In addition to technical reproducibility, we evaluated the biological reproducibility of the MCF7 in vitro test system using reference chemical treatments. These reference treatments (i.e. trichostatin A, sirolimus, genistein) were selected based on the expression of molecular targets for each chemical in MCF7 cells (i.e. HDAC, mTOR/PI3K/AKT, ER) and the availability of transcriptomic signatures associated with these targets in the CMAP database and other public gene set collections. Variations in gene expression measurements observed in the reference treatment samples could be due to heterogeneity in independent MCF7 cell cultures, the mechanics of chemical dispensing, or technical variability in the TempO-Seq assay. We observed that the biological reproducibility of the MCF7 in vitro test system was high in most cases, as assessed using the same metrics employed for evaluating technical reproducibility (Figure 3B, 3D). This was notable given previously published reports of cellular and phenotypic heterogeneity observed in MCF7 cells from the same batch in response to chemical treatment (Kleensang et al. 2016). Responses to trichostatin A and genistein were highly correlated across all 3 plates. The reason for the comparatively lower correlations of L2FC values and ssGSEA signature scores for sirolimus in plate 3 as compared to across plate median values (Figure 3E) is unknown, but may be due to heterogeneity in the response of MCF7 cells to this particular chemical as compared to the culture batches on the other two plates or technical variability associated with the TempOSeq assay or sample preparation steps for these particular samples. In spite of this technical variability, the combined analysis of all three plates demonstrated clear enrichment for mTOR/PI3K/AKT signaling pathways in our test system in response to sirolimus (Figure 4A, 4B) regardless of whether plate effects were directly modeled by DESeq2 (Supplementary Figure 2), demonstrating that our workflow is robust to occasional variability on a single plate.

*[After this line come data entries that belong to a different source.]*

Lemma array_filter_raises {A} (f : A -> result bool) (arr : list A) :
  array_filter f arr = TypeError <-> exists x, x ∈ arr /\ f x = TypeError.
Proof.
  induction arr as [|x arr IH]; simpl.
  - split; [discriminate | intros (x & Hx & _); by apply elem_of_nil in Hx].
  - destruct (f x) as [keep|] eqn:Ex; cbn [mbind result_bind].
    + destruct (array_filter f arr) as [kept|]; cbn [mbind result_bind].
      * split; [discriminate |].
        intros (y & [-> | Hy]%elem_of_cons & Ey); [congruence |].
        assert (C : Ok kept = TypeError) by (apply IH; eauto).
        discriminate.
      * split; [intros _ | reflexivity].
        destruct (proj1 IH eq_refl) as (y & Hy & Ey).
        exists y. split; [by right | exact Ey].
    + split; [intros _ | reflexivity]. exists x. split; [by left | exact Ex].
Qed.

Section AnyRecords.

Variable StringToNumber : string -> option Z.

(** The search, then the two other filters in one pass, then the sort. *)
Lemma filteredStocks_unfold (stocks : list object)
    (searchTerm sectorFilter signalFilter : string)
    (cfg : Screener.sort_config) :
  Screener.filteredStocks StringToNumber stocks searchTerm sectorFilter
    signalFilter cfg
  = (searched ←
       (if truthy (JStr searchTerm)
        then array_filter
               (Screener.search_callback (toLowerCase searchTerm)) stocks
        else Ok stocks);
     Ok (array_sort (Screener.comparator StringToNumber cfg)
           (List.filter (Spec.passes "" sectorFilter signalFilter)
              searched))).
Proof.
  unfold Screener.filteredStocks.
  destruct (if truthy (JStr searchTerm) then _ else _) as [searched|];
    [| reflexivity].
  cbn [mbind result_bind]. rewrite !optional_filter, filter_filter.
  do 2 f_equal.
Qed.

Lemma filteredStocks_kept (stocks view : list object)
    (searchTerm sectorFilter signalFilter : string)
    (cfg : Screener.sort_config) :
  Screener.filteredStocks StringToNumber stocks searchTerm sectorFilter
    signalFilter cfg = Ok view ->
  exists kept,
    kept `sublist_of` stocks
    /\ view = array_sort (Screener.comparator StringToNumber cfg) kept.
Proof.
  rewrite filteredStocks_unfold.
  destruct (if truthy (JStr searchTerm) then _ else _) as [searched|] eqn:E;
    [| discriminate].
  cbn [mbind result_bind]. intros [= <-]. eexists. split; [| reflexivity].
  etrans; [apply filter_sublist |].
  destruct (truthy (JStr searchTerm)).
  - by eapply array_filter_sublist.
  - by injection E as ->.
Qed.

(** X1. Whenever the view is computed, its records are records of the
    collection, none more often than the collection holds it: the count
    shown in the header never exceeds the total. *)
Theorem view_within_collection (stocks view : list object)
    (searchTerm sectorFilter signalFilter : string)
    (cfg : Screener.sort_config) :
  Screener.filteredStocks StringToNumber stocks searchTerm sectorFilter
    signalFilter cfg = Ok view ->
  view ⊆+ stocks
  /\ (List.length view <= List.length stocks)%nat
  /\ (List.length view = List.length stocks -> view ≡ₚ stocks).
Proof.
  intros (kept & Hsub & ->)%filteredStocks_kept.
  assert (H : array_sort (Screener.comparator StringToNumber cfg) kept
              ⊆+ stocks).
  { rewrite array_sort_perm. by apply sublist_submseteq. }
  split; [exact H |]. split; [by apply submseteq_length |].
  intros E. apply submseteq_length_Permutation; [exact H | lia].
Qed.

Lemma search_callback_raises (term : string) (r : object) :
  Screener.search_callback (toLowerCase term) r = TypeError
  <-> Order.search_raises term r.
Proof.
  unfold Screener.search_callback, Order.search_raises.
  destruct (prop r "symbol") as [| |b|z|sym]; simpl;
    destruct (prop r "name") as [| |c|y|nm]; simpl;
    try destruct (includes (toLowerCase sym) (toLowerCase term));
    simpl; split; try discriminate; try tauto;
    intros [[] | [E []]]; discriminate.
Qed.

(** X2. The derivation throws exactly when a search term is given and the
    collection holds a record on which the search callback throws: one
    whose symbol is a number or a boolean, or whose symbol does not match
    and whose name is a number or a boolean.  The sector and signal
    filters and the sort never throw. *)
Theorem view_raises_iff (stocks : list object)
    (searchTerm sectorFilter signalFilter : string)
    (cfg : Screener.sort_config) :
  Screener.filteredStocks StringToNumber stocks searchTerm sectorFilter
    signalFilter cfg = TypeError
  <-> searchTerm <> ""
      /\ exists r, r ∈ stocks /\ Order.search_raises searchTerm r.
Proof.
  rewrite filteredStocks_unfold. simpl.
  destruct (String.eqb_spec searchTerm "") as [->|Hne]; simpl.
  - split; [discriminate | intros [[] _]; reflexivity].
  - destruct (array_filter _ stocks) as [kept|] eqn:E;
      cbn [mbind result_bind].
    + split; [discriminate |]. intros (_ & r & Hr & Hraise).
      assert (R : array_filter
                    (Screener.search_callback (toLowerCase searchTerm))
                    stocks = TypeError).
      { apply array_filter_raises. exists r.
        split; [exact Hr | by apply search_callback_raises]. }
      congruence.
    + split; [intros _ | reflexivity]. split; [exact Hne |].
      apply array_filter_raises in E as (r & Hr & Hraise).
      exists r. split; [exact Hr | by apply search_callback_raises].
Qed.

End AnyRecords.

(** ** The order of the view *)

Section Ordered.

Variable StringToNumber : string -> option Z.

#[local] Instance key_le_trans (k : string) : Transitive (Order.key_le k).
Proof. unfold Order.key_le. intros a b c. lia. Qed.

Lemma comparator_numeric (cfg : Screener.sort_config) (a b : object) :
  Order.numeric_key (Screener.key cfg) a ->
  Order.numeric_key (Screener.key cfg) b ->
  Screener.comparator StringToNumber cfg a b
  = if String.eqb (Screener.direction cfg) "asc"
    then (if Order.key_number (Screener.key cfg) b
             <? Order.key_number (Screener.key cfg) a then 1 else -1)
    else (if Order.key_number (Screener.key cfg) a
             <? Order.key_number (Screener.key cfg) b then 1 else -1).
Proof.
  unfold Order.numeric_key, Order.key_number, Order.key_value.
  intros [x Ha] [y Hb]. unfold Screener.comparator, js_gt.
  by rewrite Ha, Hb.
Qed.

Lemma sort_ascending (cfg : Screener.sort_config) (l : list object) :
  Screener.direction cfg = "asc" ->
  Forall (Order.numeric_key (Screener.key cfg)) l ->
  Sorted (Order.key_le (Screener.key cfg))
    (array_sort (Screener.comparator StringToNumber cfg) l).
Proof.
  intros Hd. apply array_sort_sorted; intros a b Ha Hb;
    rewrite (comparator_numeric cfg a b Ha Hb), Hd; simpl;
    unfold Order.key_le;
    destruct (Z.ltb_spec (Order.key_number (Screener.key cfg) b)
                (Order.key_number (Screener.key cfg) a)); lia.
Qed.

Lemma sort_descending (cfg : Screener.sort_config) (l : list object) :
  Screener.direction cfg <> "asc" ->
  Forall (Order.numeric_key (Screener.key cfg)) l ->
  Sorted (flip (Order.key_le (Screener.key cfg)))
    (array_sort (Screener.comparator StringToNumber cfg) l).
Proof.
  intros Hd%String.eqb_neq. apply array_sort_sorted; intros a b Ha Hb;
    rewrite (comparator_numeric cfg a b Ha Hb), Hd;
    unfold flip, Order.key_le;
    destruct (Z.ltb_spec (Order.key_number (Screener.key cfg) a)
                (Order.key_number (Screener.key cfg) b)); lia.
Qed.

Lemma numeric_sublist (k : string) (kept stocks : list object) :
  kept `sublist_of` stocks ->
  Forall (Order.numeric_key k) stocks ->
  Forall (Order.numeric_key k) kept.
Proof.
  rewrite !Forall_forall. intros Hsub H r Hr.
  apply H. by eapply elem_of_sublist.
Qed.

Lemma missing_key_number (k : string) (r : object) :
  nullish (prop r k) = true ->
  Order.key_value k r = JNum 0.
Proof. unfold Order.key_value, coalesce. by intros ->. Qed.
Lemma hookless_handleCommand_keeps_changes (fuel : nat)
    (platformPath : PathAPI) (getDependencies : unit -> Dependencies)
    repomod (command : Command) :
  handleDirectory repomod = None ->
  handleFile repomod = None ->
  handleData repomod = None ->
  stagesNothing command ->
  keeps UnifiedFileSystem.__changes
    (handleCommand fuel (buildApi platformPath unifiedFacade getDependencies)
       repomod command).
Proof.
  intros Hdirectory Hfile Hdata. revert command.
  induction fuel as [| fuel IH]; intros command Hcommand.
  { by intros s s' tr o [_ [= _ ->]]%yields_Ret_inv. }
  destruct command as [[path options | path options]
    | [path options | path | ? ? ? | ? ? ?] | [data path |]];
    try done; try apply keeps_ret; simpl.
  - apply keeps_bind.
    { destruct (includePatterns repomod) as [patterns |]; [| apply keeps_ret].
      apply keeps_bind; [apply keeps_changes_getFilePaths |].
      intros paths. apply keeps_forEach. intros p _. by apply IH. }
    intros _. apply keeps_bind; [apply keeps_changes_upsertUnifiedDirectory |].
    intros [entry |]; [| apply keeps_ret].
    rewrite Hdirectory. simpl. apply keeps_bind.
    { unfold defaultHandleDirectory. simpl.
      apply keeps_bind; [apply keeps_changes_readDirectory |].
      intros paths. apply keeps_gets. }
    intros commands. apply keeps_forEach. intros c _. by apply IH.
  - apply keeps_bind; [apply keeps_changes_upsertUnifiedFile |].
    intros [entry |]; [| apply keeps_ret].
    rewrite Hfile. simpl. apply keeps_bind_ret. simpl.
    apply keeps_bind; [by apply IH |]. intros _. apply keeps_ret.
  - apply keeps_bind; [apply keeps_changes_readFile |].
    intros data. rewrite Hdata. simpl. apply keeps_bind_ret. by apply IH.
Qed.

(** X19: a repomod without hooks stages nothing.  With the three default
    hooks (and any include and exclude patterns), a run of [executeRepomod]
    behind the unified facade leaves the ledger as it found it, however
    deep it walks, whatever the backing store answers and however it ends;
    so on an instance with an empty ledger, a run that returns returns the
    empty command list. *)
Theorem hookless_run_stages_nothing (fuel : nat)
    (platformPath : PathAPI) (getDependencies : unit -> Dependencies)
    repomod (path : string) (options : gmap string string)
    (this this' : UnifiedFileSystem.t) (tr : list Exchange)
    (o : outcome (list ExternalFileCommand)) :
  handleDirectory repomod = None ->
  handleFile repomod = None ->
  handleData repomod = None ->
  yields (executeRepomod fuel
            (buildApi platformPath unifiedFacade getDependencies)
            repomod path options this) tr (o, this') ->
  UnifiedFileSystem.__changes this' = UnifiedFileSystem.__changes this /\
  (UnifiedFileSystem.__changes this = [] ->
   forall commands, o = Returned commands -> commands = []).
Proof.
  intros Hdirectory Hfile Hdata Hy.
  unfold executeRepomod in Hy. simpl in Hy.
  apply yields_bind in Hy as (tr1 & o1 & s1 & tr2 & Hroot & Hres & ->).
  apply keeps_changes_upsertUnifiedEntry in Hroot as Hs1.
  destruct o1 as [[entry |] | e |]; simpl in Hres.
  - apply yields_bind in Hres as (tr3 & o3 & s3 & tr4 & Hrun & Hres & ->).
    assert (UnifiedFileSystem.__changes s3 = UnifiedFileSystem.__changes s1)
      as Hs3.
    { eapply (hookless_handleCommand_keeps_changes fuel platformPath
                getDependencies repomod); [done | done | done | | exact Hrun].
      by case_bool_decide. }
    destruct o3 as [[] | e |]; simpl in Hres.
    + apply yields_Ret_inv in Hres as [-> [= -> ->]].
      split; [congruence |]. intros Hempty commands [= <-].
      unfold UnifiedFileSystem.buildExternalFileCommands.
      rewrite Hs3, Hs1, Hempty. done.
    + destruct Hres as [-> [= -> ->]]. split; [congruence | done].
    + destruct Hres as [-> [= -> ->]]. split; [congruence | done].
  - apply yields_Ret_inv in Hres as [-> [= -> ->]].
    split; [done |]. by intros _ commands [= <-].
  - destruct Hres as [-> [= -> ->]]. split; [done | done].
  - destruct Hres as [-> [= -> ->]]. split; [done | done].
Qed.
End Hookless.

(** ** The further properties on the worked example *)

Lemma only_staging_calls_touch_the_ledger_witness :
  let this := @UnifiedFileSystem.upsertData identityDigest "/a" "x"
                UnifiedFileSystem.new in
  let listing := [{| kind := file; path := "/a" |}] in
  let history := [(Run.DoReadDirectory "/",
                   [ReadDirectoryExchange "/" (inr listing)])] in
  let this' := @Run.recordChildren identityDigest "/" listing this in
  @Run.steps identityDigest this history this' /\
  UnifiedFileSystem.__changes this' = UnifiedFileSystem.__changes this.
Proof.
  intros this listing history this'.
  assert (@Run.steps identityDigest this history this') as Hsteps.
  { econstructor; [| constructor].
    apply (yields_Vis (ReadDirectory "/") _ (inr listing)). constructor. }
  split; [exact Hsteps |].
  apply (proj1 (@only_staging_calls_touch_the_ledger identityDigest
                  this this' history Hsteps)).
  repeat constructor. by intros [].
Defined.

Lemma staged_answer_persists_witness :
  let this := @UnifiedFileSystem.upsertData identityDigest "/a" "x"
                UnifiedFileSystem.new in
  let listing := [{| kind := directory; path := "/a" |}] in
  let history := [(Run.DoReadDirectory "/",
                   [ReadDirectoryExchange "/" (inr listing)]);
                  (Run.DoDeleteFile "/b", [])] in
  let this' := @UnifiedFileSystem.deleteFile identityDigest "/b"
                 (@Run.recordChildren identityDigest "/" listing this) in
  @Run.steps identityDigest this history this' /\
  @UnifiedFileSystem.readFile identityDigest "/a" this'
  = Ret (Returned "x"%string, this').
Proof.
  intros this listing history this'.
  assert (@Run.steps identityDigest this history this') as Hsteps.
  { econstructor; [| econstructor; [| constructor]].
    - apply (yields_Vis (ReadDirectory "/") _ (inr listing)). constructor.
    - constructor. }
  split; [exact Hsteps |].
  apply (@staged_answer_persists identityDigest "/a" this this' history
           (Returned "x"%string) Hsteps); [| reflexivity].
  repeat constructor; simpl; [by intros [] | discriminate].
Defined.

The availability of previously established transcriptomic signatures for the reference treatment chemicals allowed us to evaluate the accuracy of the TempO-Seq assay in terms of identifying ‘correct’ biological responses. Using the signature scoring approach, strong associations were observed between the gene expression profiles measured by TempO-Seq and gene expression signatures of chemicals known to affect the same molecular targets as the reference chemicals (Figure 4). For example, the top five high-scoring signatures matching genistein, a known ER agonist, consisted of estrogenic chemicals from the CMAP database, estrogen-related gene sets from MSigDB and a well-characterized gene expression biomarker for ERα (Ryan et al. 2016). Likewise, the top signature matches for sirolimus and trichostatin A were either the same chemicals or those with similar biological activity from the CMAP database. These trends were robust to specific parameters used in our differential expression analysis, as we observed similar results for different parameter choices (Figure S2). By comparison, absolute signature score distributions were lower for: 1) reference chemicals against signatures for mismatched targets, 2) null chemicals generated by randomly permuting the observed L2FC matrix, and 3) randomly generated gene signatures with the same gene number and co-occurrence frequency as the real gene signatures. In each case, the absolute signature scores for a reference treatment queried against its matching target gene signature subsets were markedly higher than all other query and subject combinations. Thus, the enriched biological signals observed in the MCF7 cells appear to be non-random in nature, and accurate with respect to identification of characteristic gene expression responses following molecular target activation.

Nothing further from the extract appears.